Coyotes around here would have it gone in 1 night.
We buried one that died because its mother was killed on the road a few years ago. Had it at least 2 ft deep and the coyote dug it up that same night and hauled it away.
 
I had a dead deer, a fairly large doe, right in front of my driveway last summer. It wasnt there when I had left a couple hours earlier, so it was fresh. The county wouldnt come and get it, so I picked it up and put it in the bucket of my tractor, and hauled it up the hill into the woods a few hundred feet.

Bad idea.

The next day the smell was horrendous, there was nowhere on the property to escape it. Nowhere. I went back there and it was completely coated with thousands of flies, it was absolutely vile.

Next day, same thing, but even more flies and now maggots, but a lot of the tissue was gone and some exposed bone.

Day three, same thing but lots less tissue, mostly bone.

Day four, the smell was mostly gone. I went up there, and there was nothing left other than a 99% bald skeleton and a lot of hair and a few random flies.

Day five, no smell, a few piles of hair, a couple of flies here and there, and a few scattered bones. Almost everything was gone.

Next time, I'm building a big fire. I have way more wood than necessary to cremate a deer of any size.
 
Dig hole, place in hole, cover with dirt

Free and a good workout
If you've got a small tree that needs a boost, bury it just inside the drip line. 3 feet down is fine, cut and save the sod, and put all the dirt on a sheet of cardboard, pack it back in well, and you'll never know it was there, except your tree is growing better.
 
I'm very rural my road in front of my property. Vehicles hit 1 or 2 deer a year that end up dead on the property. There are lot of animals that eat dead meat. Wrap a chain around their neck pull them to the edge within 24 hours their either disappeared or something starts eating them. Within a week their gone. Where does the road kill disappear? Same way.
 
Poor thing. A pal was cutting hay and happened upon a new born fawn -with placenta etc.-, injuring it horribly. It made him sick with grief for a month. Over the entire time he was working that section, the doe would come around and stare at him.
Doe! She shouldn’t have led her kid astray… oh wait, my baaaaad, kids are goats and eat like them too!
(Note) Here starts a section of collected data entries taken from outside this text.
(** The lines printed after the loop (lines 101-107) are prints only. *)
Lemma download_report t log :
  exists ms,
    (hemit (FPrint (MDownloadCompleted (success_count t) (failed_count t))) ;;
     (match errors t with
      | [] => hret tt
      | _ =>
          hemit (FPrint (MErrorsEncountered (List.length (errors t)))) ;;
          print_errors (firstn 5 (errors t)) ;;
          if (5 <? List.length (errors t))%nat
          then hemit (FPrint (MMoreErrors (List.length (errors t) - 5)))
          else hret tt
      end) ;;
     hret (summary t))%host log
    = (Ok (summary t), log ++ map FPrint ms).
Proof.
  rewrite hbind_run. unfold hemit at 1. rewrite hbind_run.
  destruct (errors t) as [|e es] eqn:He.
  - unfold hret. exists [MDownloadCompleted (success_count t) (failed_count t)].
    reflexivity.
  - rewrite hbind_run. unfold hemit at 1.
    rewrite hbind_run, print_errors_run.
    destruct (5 <? List.length (e :: es))%nat.
    + unfold hemit, hret.
      exists ([MDownloadCompleted (success_count t) (failed_count t);
               MErrorsEncountered (List.length (e :: es))]
              ++ map MErrorLine (firstn 5 (e :: es))
              ++ [MMoreErrors (List.length (e :: es) - 5)]).
      rewrite !map_app, map_map, <- !app_assoc. reflexivity.
    + unfold hret.
      exists ([MDownloadCompleted (success_count t) (failed_count t);
               MErrorsEncountered (List.length (e :: es))]
              ++ map MErrorLine (firstn 5 (e :: es))).
      rewrite !map_app, map_map, <- !app_assoc. reflexivity.
Qed.

(** X11.  For a table with rows and both fields, once the output folder
    exists or is created, [download_all_pictures_from_gdf] never raises:
    every row is counted exactly once, as a success or as a failure, there
    is one error message for each failure, and no more downloads are
    attempted than there are rows, at least one for each success. *)
Theorem download_summary_accounts_for_every_row
  (w : World) (h : Host) (gdf : DataFrame)
  (outfolderpath id_field url_field : string) (log : list effect) :
  frame_empty gdf = false ->
  in_columns id_field gdf = true ->
  in_columns url_field gdf = true ->
  path_exists h outfolderpath = true \/ os_makedirs h outfolderpath = None ->
  exists t evs,
    download_all_pictures_from_gdf w h gdf outfolderpath id_field url_field log
    = (Ok (summary t), log ++ evs)
    /\ (success_count t + failed_count t = Z.of_nat (nrows gdf))%Z
    /\ (Z.of_nat (List.length (errors t)) = failed_count t)%Z
    /\ (0 <= success_count t <= Z.of_nat (downloads evs))%Z
    /\ (downloads evs <= nrows gdf)%nat.
Proof.
  intros Hrows Hid Hurl Hdir. unfold download_all_pictures_from_gdf.
  rewrite Hrows, Hid, Hurl. cbn [negb]. rewrite hbind_run.
  assert (exists evs0,
            create_dir_if_not_exists h outfolderpath log = (Ok tt, log ++ evs0)
            /\ downloads evs0 = 0%nat) as (evs0 & -> & Hevs0).
  { unfold create_dir_if_not_exists.
    destruct (path_exists h outfolderpath); cbn [negb].
    - exists []. unfold hret. now rewrite app_nil_r.
    - destruct Hdir as [Hdir | Hdir]; [discriminate|]. rewrite Hdir.
      eexists. split; reflexivity. }
  rewrite hbind_run.
  destruct (download_rows_tally w h outfolderpath id_field url_field
              (itertuples h gdf) (mkTally 0 0 []) (log ++ evs0))
    as (t & evs & -> & Hsum & Herrs & Hmono & Hdl & Hmax).
  destruct (download_report t ((log ++ evs0) ++ evs)) as (ms & ->).
  rewrite length_itertuples in *. simpl in Hsum, Herrs, Hmono, Hdl.
  exists t, (evs0 ++ evs ++ map FPrint ms).
  rewrite !app_assoc. split; [reflexivity|].
  rewrite !downloads_app, downloads_of_prints, Hevs0.
  repeat split; lia.
Qed.
(** * Projective Set: the game and lobby engine, embedded and verified

    A shallow embedding of the shared game logic (set validation, deck
    service, game state transitions) and of the two server managers
    (GameManager, LobbyManager), followed by the properties of the
    specification that concern them.

    JavaScript numbers that the program only uses as integers are [Z];
    array lengths and indices are [nat]; strings are [string]; arrays are
    lists; [Map<string, _>] is [gmap string _].  The two sources of
    non-determinism, [Math.random] and the minting of card ids, are read
    from an explicit oracle. *)

From Stdlib Require Import ZArith Lia.
From stdpp Require Import base numbers list strings gmap pretty.

Local Open Scope Z_scope.

(** ** JavaScript 32-bit integer operators *)

Module JS.

(** ToInt32: wrap into [-2^31, 2^31). *)
Definition toInt32 (x : Z) : Z := (x + 2 ^ 31) mod 2 ^ 32 - 2 ^ 31.

(** ToUint32: wrap into [0, 2^32). *)
Definition toUint32 (x : Z) : Z := x mod 2 ^ 32.

(** [a ^ b] *)
Definition xor (a b : Z) : Z := toInt32 (Z.lxor (toInt32 a) (toInt32 b)).

(** [a & b] *)
Definition and (a b : Z) : Z := toInt32 (Z.land (toInt32 a) (toInt32 b)).

(** [a << n]: the shift count is taken modulo 32. *)
Definition shl (a n : Z) : Z := toInt32 (Z.shiftl (toInt32 a) (n mod 32)).
(** * NYC street-tree dashboard: the data loader and the two chart callbacks

    A shallow embedding of [app.py].  The pandas frames the program builds are
    modelled as lists of rows, column by column as the source names them; the
    two callbacks run in a small state-and-exception monad over a store of
    frame objects, so that the in-place updates the source performs
    ([health_prop.loc[2] = ...], column assignments) are visible as writes.

    Modelling conventions.
    - Strings are ASCII strings; Python compares and title-cases by code
      point, which agrees with the byte-wise reading on ASCII text.
    - The count column is an integer column ([Z]).
    - A float64 that results from [round(x / y, 2)] is kept exactly: a finite
      value is an integer number of hundredths, and the division is taken
      over the rationals before rounding half to even.  The non-finite
      results of a division by zero ([inf], [-inf], [nan]) are kept apart.
      The program rounds the float64 quotient instead, so where the exact
      quotient lies halfway between two hundredths it may return either of
      them (23/40 gives 0.57, 109/200 gives 0.55, where the even hundredths
      are 0.58 and 0.54); [div_round2] then stands for one of the two, and
      what is stated of a rounded value that can be such a tie is stated of
      both ([rounds_to]). *)

From Stdlib Require Import ZArith List String Ascii Bool Lia.
From Stdlib Require Import Sorted OrdersEx RelationClasses Permutation.
Import ListNotations.
(* ===== verification/PacketSound.v ===== *)
(** * PacketSound: no document and no call corrupts the heap of packets

    [PacketSpec] describes packets whose two metadata references agree.  Here
    nothing is assumed of the packet: a hostile document may have set its map to
    nil or split the references.  Every operation still leaves a well-formed
    heap ([heap_ok]), and the one panic it can cause is a write to a nil map. *)

From Stdlib Require Import ZArith Lia Ascii String.
From stdpp Require Import base list strings gmap fin_maps.
From S2P Require Import Prelude Base64 Utf8 JsonText Decimal Json Packet PacketSpec PacketProps.

(** The packets of [h] exist in [h'] too. *)
Definition grows (h h' : Heap) : Prop := forall k, is_Some (pkts h !! k) -> is_Some (pkts h' !! k).

Lemma grows_refl h : grows h h.
Proof. by intros k. Qed.
#[local] Hint Resolve grows_refl : core.

Lemma grows_trans h1 h2 h3 : grows h1 h2 -> grows h2 h3 -> grows h1 h3.
Proof. unfold grows. auto. Qed.

(** [m] leaves a well-formed heap, or, if it [may] panic, panics with a write to
    a nil map. *)
Definition sound (may : bool) {A} (m : M Heap A) (Q : A -> Heap -> Prop) (h : Heap) : Prop :=
  match m h with
  | Ok (a, h') => heap_ok h' /\ grows h h' /\ Q a h'
  | Panic e => may = true /\ e = NilMapWrite
  end.

Section sound.
Variable may : bool.
Local Abbreviation sound := (sound may).

Lemma sound_bind {A B} (m : M Heap A) (k : A -> M Heap B) P Q h :
  sound m P h -> (forall a h', heap_ok h' -> grows h h' -> P a h' -> sound (k a) Q h') ->
  sound (bind m k) Q h.
Proof.
  unfold sound, bind. intros Hm Hk. destruct (m h) as [[a h1]|e]; [|done].
  destruct Hm as (O1 & G1 & P1). specialize (Hk a h1 O1 G1 P1).
  destruct (k a h1) as [[b h2]|e]; [|done]. destruct Hk as (O2 & G2 & Q2).
  split_and!; [done | by eapply grows_trans | done].
Qed.

Lemma sound_ret {A} (a : A) (Q : A -> Heap -> Prop) h : heap_ok h -> Q a h -> sound (ret a) Q h.
Proof. intros Ho Hq. by split_and!. Qed.

Lemma sound_mono {A} (m : M Heap A) (P Q : A -> Heap -> Prop) h :
  sound m P h -> (forall a h', P a h' -> Q a h') -> sound m Q h.
Proof. unfold sound. intros Hm H. destruct (m h) as [[a h1]|e]; [|done].
  destruct Hm as (O1 & G1 & P1). auto. Qed.

Definition live (l : nat) (h : Heap) : Prop := is_Some (pkts h !! l).

Lemma sound_load l (Q : JSONPkt -> Heap -> Prop) h :
  heap_ok h -> live l h -> (forall p, pkts h !! l = Some p -> Q p h) -> sound (load l) Q h.
Proof. intros Ho [p Hp] HQ. unfold sound, load. rewrite Hp. split_and!; [done | done | auto]. Qed.

Lemma sound_store l p p' h :
  heap_ok h -> pkts h !! l = Some p -> (forall r, refs p' r -> may_refer h l r) ->
  sound (store l p') (fun _ h' => h' = set_pkts <[l := p']> h) h.
Proof.
  intros Ho Hp Hr. unfold sound, store. simpl. split_and!; [by eapply heap_ok_store | | done].
  intros k Hk. simpl. destruct (decide (k = l)) as [->|Hne];
    [rewrite lookup_insert_eq; eauto | by rewrite lookup_insert_ne].
Qed.

(** Methods that replace fields of the struct, read it, or go through the
    metadata accessor. *)
Lemma sound_field l (g : JSONPkt -> JSONPkt) h :
  heap_ok h -> live l h -> (forall p r, refs (g p) r -> refs p r) ->
  sound (let* p := load l in store l (g p)) (fun _ h' => pool h' = pool h) h.
Proof.
  intros Ho Hl Hg. eapply sound_bind; [by apply (sound_load l (fun p h' => h' = h /\ pkts h !! l = Some p))|].
  intros p h' _ _ [-> Hp]. eapply sound_mono; [eapply sound_store; [done | done |] | by intros ? ? ->].
  intros r Hr. eapply refs_may_refer; eauto.
Qed.

Lemma sound_read {A} l (g : JSONPkt -> A) h :
  heap_ok h -> live l h -> sound (let* p := load l in ret (g p)) (fun _ h' => pool h' = pool h) h.
Proof. intros Ho [p Hp]. unfold sound, bind, load. by rewrite Hp. Qed.

Lemma sound_meta {A} l (m : mref -> M Heap A) h :
  heap_ok h -> live l h ->
  (forall o, (forall r, o = Some r -> is_Some (maps h !! r)) ->
     sound (m o) (fun _ h' => pool h' = pool h) h) ->
  sound (let* p := load l in m (meta p)) (fun _ h' => pool h' = pool h) h.
Proof.
  intros Ho Hl Hm. eapply sound_bind; [by apply (sound_load l (fun p h' => h' = h /\ pkts h !! l = Some p))|].
  intros p h' _ _ [-> Hp]. apply Hm. intros r Hr. eapply (ok_refs _ Ho); [done | by right].
Qed.

Lemma sound_set_map r m h :
  heap_ok h -> is_Some (maps h !! r) ->
  sound (modify (set_maps <[r := m]>)) (fun _ h' => h' = set_maps <[r := m]> h) h.
Proof. intros Ho Hr. unfold sound. simpl. split_and!; [by apply heap_ok_set_map | by intros k | done]. Qed.

Lemma sound_alloc_map m h :
  heap_ok h ->
  sound (alloc_map m) (fun r h' => r = next h /\ pkts h' = pkts h /\ pool h' = pool h /\
    maps h' = <[next h := m]> (maps h)) h.
Proof.
  intros [K Ms R S ND PP]. unfold sound, alloc_map. split; [|by split_and!; [intros k|..]].
  split; simpl; try done.
  - intros l p Hp. apply K in Hp. lia.
  - intros r Hr. destruct (decide (r = next h)) as [->|Hne]; [lia|].
    rewrite lookup_insert_ne in Hr by done. apply Ms in Hr. lia.
  - intros l p r Hp Hr. pose proof (Ms r (R l p r Hp Hr)).
    rewrite lookup_insert_ne by lia. by eapply R.
Qed.

(** ** Decoding *)

(** The wire struct that is being decoded belongs to packet [l] of [h0]. *)
Definition wire_of (l : nat) (h0 : Heap) (w : jsonPkt) (h : Heap) : Prop :=
  pkts h = pkts h0 /\ pool h = pool h0 /\ forall r, Meta w = Some r -> may_refer h l r.

Lemma sound_decode_m l h0 v w h :
  heap_ok h -> wire_of l h0 w h -> sound (decode_m v w) (fun x h' => wire_of l h0 x.1 h') h.
Proof.
  intros Ho (P & Q & Hw). destruct v as [|b|z|s|ms|ms]; simpl; try (by apply sound_ret).
  eapply (sound_bind _ _ (fun r h' => pkts h' = pkts h0 /\ pool h' = pool h0 /\ may_refer h' l r)).
  - destruct (Meta w) as [r|] eqn:Er; [apply sound_ret; [done | split_and!; [done | done | by apply Hw]]|].
    eapply sound_mono; [by apply sound_alloc_map|].
    intros r h' (-> & P' & Q' & E'). split_and!; [congruence | congruence |].
    split; [rewrite E', lookup_insert_eq; eauto|]. intros k q Hq Hr. rewrite P' in Hq.
    pose proof (ok_maps _ Ho (next h) (ok_refs _ Ho _ _ _ Hq Hr)). lia.
  - intros r h' Ho' _ (P' & Q' & Hr & Hsep). destruct (decode_entries ms (map_at h' r)) as [m' err] eqn:Ed.
    unfold sound, bind, gets, modify, ret. simpl. rewrite Ed. split_and!; [by apply heap_ok_set_map | by intros k |]. split_and!; [done | done |]. intros r' [= <-]. split; [|done]. simpl. rewrite lookup_insert_eq. eauto.
Qed.

Lemma sound_decode_members l h0 ms w h :
  heap_ok h -> wire_of l h0 w h -> sound (decode_members ms w) (fun x h' => wire_of l h0 x.1 h') h.
Proof.
  revert w h. induction ms as [|[k v] ms IH]; intros w h Ho Hw; [by apply sound_ret|].
  cbn [decode_members]. eapply (sound_bind _ _ (fun x h' => wire_of l h0 x.1 h')).
  - destruct (field_match "m" k); [by apply sound_decode_m|].
    destruct (field_match "d" k); apply sound_ret; try done. by destruct v, Hw as (? & ? & ?).
  - intros [w1 e1] h1 Ho1 _ Hw1. eapply sound_bind; [by apply IH|].
    intros [w2 e2] h2 Ho2 _ Hw2. by apply sound_ret.
Qed.

Lemma sound_unmarshal_wire l h0 bin w h :
  heap_ok h -> wire_of l h0 w h -> sound (unmarshal_wire bin w) (fun x h' => wire_of l h0 x.1 h') h.
Proof.
  intros Ho Hw. unfold unmarshal_wire.
  destruct (parse bin) as [[]|]; try (by apply sound_ret). by apply sound_decode_members.
Qed.

Lemma sound_Unmarshal l bin h :
  heap_ok h -> live l h -> sound (Unmarshal l bin) (fun _ h' => pool h' = pool h) h.
Proof.
  intros Ho Hl. unfold Unmarshal.
  eapply sound_bind; [by apply (sound_load l (fun p h' => h' = h /\ pkts h !! l = Some p))|].
  intros p h1 _ _ [-> Hp]. eapply sound_bind.
  { apply (sound_unmarshal_wire l h); [done|]. split_and!; [done | done |].
    intros r Hr. eapply refs_may_refer; [done | done | by left]. }
  intros [w err] h2 Ho2 _ (P2 & Q2 & Hw). simpl in Hw. rewrite <- P2 in Hp.
  eapply sound_bind; [eapply sound_store; [done | done |]|].
  { intros r [Hr|Hr]; [by apply Hw|]. eapply refs_may_refer; [done | done | by right]. }
  intros [] h3 Ho3 _ E3. destruct err; [apply sound_ret; [done | by rewrite E3]|].
  set (p3 := set_wire w p) in *.
  assert (Hp3 : pkts h3 !! l = Some p3) by (rewrite E3; apply lookup_insert_eq).
  eapply (sound_bind _ _ (fun _ h' => pool h' = pool h /\ live l h')).
  - unfold setMeta. eapply sound_bind.
    { apply (sound_load l (fun p h' => h' = h3 /\ p = p3)); [done | by eexists |]. intros q Hq. by simplify_eq. }
    intros q h' _ _ [-> ->]. eapply sound_mono; [eapply sound_store; [done | done |]|].
    + intros r [Hr|Hr]; (eapply refs_may_refer; [done | done | by left]).
    + intros [] h' ->. simpl. rewrite E3. split; [done|]. unfold live. simpl. rewrite lookup_insert_eq. eauto.
  - intros [] h4 Ho4 _ [Q4 L4]. destruct (Base64.decode _) as [d|]; [|by apply sound_ret].
    eapply sound_bind; [apply (sound_load l (fun p h' => h' = h4 /\ pkts h4 !! l = Some p)); auto|].
    intros q h5 _ _ [-> Hq]. eapply sound_bind; [eapply sound_store; [done | done |]|].
    { intros r Hr. eapply refs_may_refer; [done | done | exact Hr]. }
    intros [] h5 Ho5 _ ->. by apply sound_ret.
Qed.

(** ** The creator *)

Lemma sound_pool_Get h :
  heap_ok h -> sound pool_Get (fun l h' => live l h' /\ l ∉ pool h') h.
Proof.
  intros Ho. pose proof (pool_Get_got h Ho) as H. unfold wp, sound in *.
  destruct (pool_Get h) as [[l h']|]; [|done]. destruct H as (G & _).
  split_and!; [by eapply got_ok | | by eapply got_live | by eapply got_not_pooled].
  intros k Hk. destruct (decide (k = l)) as [->|Hne]; [by eapply got_live | by apply (got_pkts _ _ _ G)].
Qed.

Lemma sound_Meta_Clear l h :
  heap_ok h -> live l h -> sound (Meta_Clear l) (fun _ h' => pool h' = pool h) h.
Proof.
  intros Ho Hl. apply (sound_meta l KVMeta_Clear); [done | done |]. intros [r|] Hr; [|by apply sound_ret].
  eapply sound_mono; [apply sound_set_map; [done | by apply Hr] | by intros ? ? ->].
Qed.

Lemma sound_Marshal l h :
  heap_ok h -> live l h -> sound (Marshal l) (fun _ h' => pool h' = pool h) h.
Proof.
  intros Ho [p Hp]. unfold Marshal, sound, bind, load. rewrite Hp. by destruct (Meta (wire p)).
Qed.
End sound.

Lemma sound_Meta_Add l key val h :
  heap_ok h -> live l h -> sound true (Meta_Add l key val) (fun _ h' => pool h' = pool h) h.
Proof.
  intros Ho Hl. apply (sound_meta true l (fun o => KVMeta_Add o key val)); [done | done |].
  intros [r|] Hr; [|done].
  eapply sound_mono; [apply (sound_set_map true r); [done | by apply Hr] | by intros ? ? ->].
Qed.

(** A method of the packet a computation has just taken from the pool. *)
Definition taken (l : nat) (h : Heap) : Prop := live l h /\ l ∉ pool h.

Lemma sound_taken {A B} (m : M Heap A) (k : M Heap B) l (Q : B -> Heap -> Prop) h :
  sound true m (fun _ h' => pool h' = pool h) h -> taken l h ->
  (forall h', heap_ok h' -> taken l h' -> sound true k Q h') -> sound true (m ;;; k) Q h.
Proof.
  intros Hm [Hl Hn] Hk. eapply sound_bind; [exact Hm|]. intros a h' Ho' Hg' P'. apply Hk; [done|].
  split; [by apply Hg' | by rewrite P'].
Qed.

Lemma sound_NewPkt ref dst h : heap_ok h -> sound true (NewPkt ref dst) taken h.
Proof.
  intros Ho. unfold NewPkt. eapply sound_bind; [by apply sound_pool_Get|]. intros l h0 Ho0 _ T0.
  eapply sound_taken; [apply sound_Meta_Clear; [done | apply T0] | done |]. intros h1 Ho1 T1.
  eapply sound_taken; [apply sound_field; [done | apply T1 | done] | done |]. intros h2 Ho2 T2.
  eapply sound_taken; [apply sound_field; [done | apply T2 | done] | done |]. intros h3 Ho3 T3.
  eapply sound_taken; [apply sound_Meta_Add; [done | apply T3] | done |]. intros h4 Ho4 T4.
  by apply sound_ret.
Qed.

Lemma sound_NewErrPkt ref dst msg h : heap_ok h -> sound true (NewErrPkt ref dst msg) taken h.
Proof.
  intros Ho. unfold NewErrPkt. eapply sound_bind; [by apply sound_NewPkt|]. intros l h0 Ho0 _ T0.
  eapply sound_taken; [apply sound_Meta_Add; [done | apply T0] | done |]. intros h1 Ho1 T1.
  eapply sound_taken; [apply sound_Meta_Add; [done | apply T1] | done |]. intros h2 Ho2 T2.
  by apply sound_ret.
Qed.

(** (C21) Type soundness of the packets' heap: on a well-formed heap every method
    of every packet, whatever documents it was decoded from, leaves a
    well-formed heap in which all packets live on, and does not touch the pool;
    only the metadata's [Add] can panic, and only with a write to a nil map.
    [NewPkt] and [NewErrPkt] return an existing packet that is not pooled, or
    panic in the same way. *)
Theorem packets_sound h :
  heap_ok h ->
  (forall l, live l h ->
     let method may {A} (m : M Heap A) := sound may m (fun _ h' => pool h' = pool h) h in
     (forall d, method false (SetDest l d)) /\ method false (Dest l) /\ method false (PktData l) /\
     (forall k, method false (Meta_Get l k)) /\ method false (Meta_Clear l) /\
     method false (Clear l) /\ (forall d, method false (Write l d)) /\ method false (Close l) /\
     method false (Marshal l) /\ (forall bin, method false (Unmarshal l bin)) /\
     forall k v, method true (Meta_Add l k v)) /\
  (forall ref dst, sound true (NewPkt ref dst) taken h) /\
  (forall ref dst msg, sound true (NewErrPkt ref dst msg) taken h) /\
  (forall l, taken l h -> sound false (PutBack l) (fun _ h' => pool h' = pool h ++ [l]) h).
Proof.
  intros Ho. split_and!.
  - intros l Hl method. unfold method. split_and!; intros;
      first [by apply sound_field | by apply (sound_read false) | by apply sound_Meta_Clear
        | by apply sound_Marshal | by apply sound_Unmarshal | by apply sound_Meta_Add
        | apply (sound_meta false l (fun o => KVMeta_Get o k)); [done | done |]; by intros [r|] Hr].
  - intros. by apply sound_NewPkt.
  - intros. by apply sound_NewErrPkt.
  - intros l [Hl Hn]. pose proof (PutBack_spec h l Ho Hl Hn) as H. unfold wp, sound in *.
    destruct (PutBack l h) as [[[] h']|]; [|done]. destruct H as (Ho' & P' & _ & K').
    split_and!; [done | | done]. intros k. by rewrite K'.
Qed.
😔 I’ll see myself out now…
 
I’ve had a dead coyote on my back porch. Left it out about 400’ from the house and put a trail camera up. Vulutres came the next day. Ate it butthole first, it was picked clean within 2 days.

I’ve found some fawn legs when mowing but nothing else. The coyotes got it and they don’t have enough meat on the legs to stink badly.

I’d drag it into the right of way if it isn’t too rotten when you get home. I worked for the county roads dept one summer in college. We had a big freezer at the yard to throw roadkill into, but most of it just got tossed down a steep shoulder of a rural road.
 
Along the interstate highways here, the state no longer picks up deer (and presumably other animals) that are in the grassy areas. They simply cover them with mulch.